Aiming at the complexity of the aerodynamic sound source of the multi-row blade rotating machinery, we developed a numerical simulation method for the aerodynamic noise of a multi-row impeller. The aerodynamic noise characteristics of the 1.5-stage compressor of the gas turbine were studied based on the hybrid calculation method. The shear stress transport turbulence model was used to calculate the three-dimensional unsteady flow field of the 1.5-stage axial compressor, obtaining the sound source. Then, the compressor noise was predicted based on the Lighthill acoustic analogy coupling sound source information in the variational form, and experimental research on the flow field and noise was performed on the compressor dynamic test bench.
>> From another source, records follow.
(* ===== verification/ImageLayout.v ===== *)
(** * How images are stored ([src/driver/ps5vk_image.c])

    The storage of an image (rows padded to 256 bytes, or 64 KiB tiles with the
    measured mip chains and, for a stencil format, a stencil plane), the side a
    copy walks, and the address of a texel on it. *)

From Stdlib Require Import ZArith Lia.
From stdpp Require Import base numbers list.
From S2P Require Import Prelude DriverPrelude DirectMemory BlitPool XorMaps ImageTiles.
Open Scope Z_scope.

Definition PS5VK_TILED_ALIGNMENT : Z := 0x200000.
Definition PS5VK_ROW_ALIGNMENT : Z := 256.
Definition PS5VK_MAX_EXTENT_2D : Z := 16384.
Definition PS5VK_MAX_MIP_LEVELS : Z := 13.
Definition PS5VK_MAX_ARRAY_LAYERS : Z := 256.
Definition PS5VK_STENCIL_TILE_WIDTH : Z := 256.
Definition PS5VK_STENCIL_TILE_HEIGHT : Z := 256.

(** ** Images *)

(** A format, with what Mesa's queries and the driver's table answer for it. *)
Record format := Format {
  fmt_id : Z;
  fmt_blocksize : Z;
  fmt_depth : bool;
  fmt_stencil : bool;
  fmt_compressed : bool;
  fmt_storage_reversed : bool
}.

(** What a [VkImageCreateInfo] and the image made of it share. *)
Record image_shape := ImageShape {
  sh_format : format;
  sh_width : Z;
  sh_height : Z;
  sh_levels : Z;
  sh_layers : Z;
  sh_samples : Z
}.

Inductive image_storage := STORAGE_ROWS | STORAGE_TILES.
#[export] Instance image_storage_eq_dec : EqDecision image_storage.
Proof. solve_decision. Defined.

(** [struct ps5vk_image] *)
Record image := Image {
  im_shape : image_shape;
  im_storage : image_storage;
  im_size : Z;
  im_alignment : Z;
  im_stencil_offset : Z;
  im_address : Z
}.

Definition texel_size (sh : image_shape) : Z := fmt_blocksize (sh_format sh).

(** [align64] and [DIV_ROUND_UP] of 64-bit values. *)
Definition align64 (value alignment : Z) : Z := align_up_mask value alignment.
Definition div_round_up64 (a b : Z) : Z := u64 (a + b - 1) / b.

(** ** Rows *)

(** A level's stored extent, rounded up. *)
Definition stored_width (sh : image_shape) (level : Z) : Z := Z.max (div_round_up64 (sh_width sh) (Z.shiftl 1 level)) 1.
Definition stored_height (sh : image_shape) (level : Z) : Z := Z.max (div_round_up64 (sh_height sh) (Z.shiftl 1 level)) 1.
Definition row_pitch (sh : image_shape) (level : Z) : Z := align64 (u64 (stored_width sh level * texel_size sh)) PS5VK_ROW_ALIGNMENT.
Definition row_level_bytes (sh : image_shape) (level : Z) : Z := u64 (row_pitch sh level * stored_height sh level).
The results show that the unsteady pressure pulsation peak after a Fourier transform mainly appeared at the blade pass frequency and its harmonics, and the pressure amplitude decreased with the increase in the blade frequency order. The forward noise had obvious acoustic directivity and dipole characteristics, and discrete noise contained high-order modes that can be propagated. The numerical simulation results are in good agreement with the experimental results. The numerical calculation method developed in this work has high accuracy in predicting the aerodynamic noise of multi-row impellers.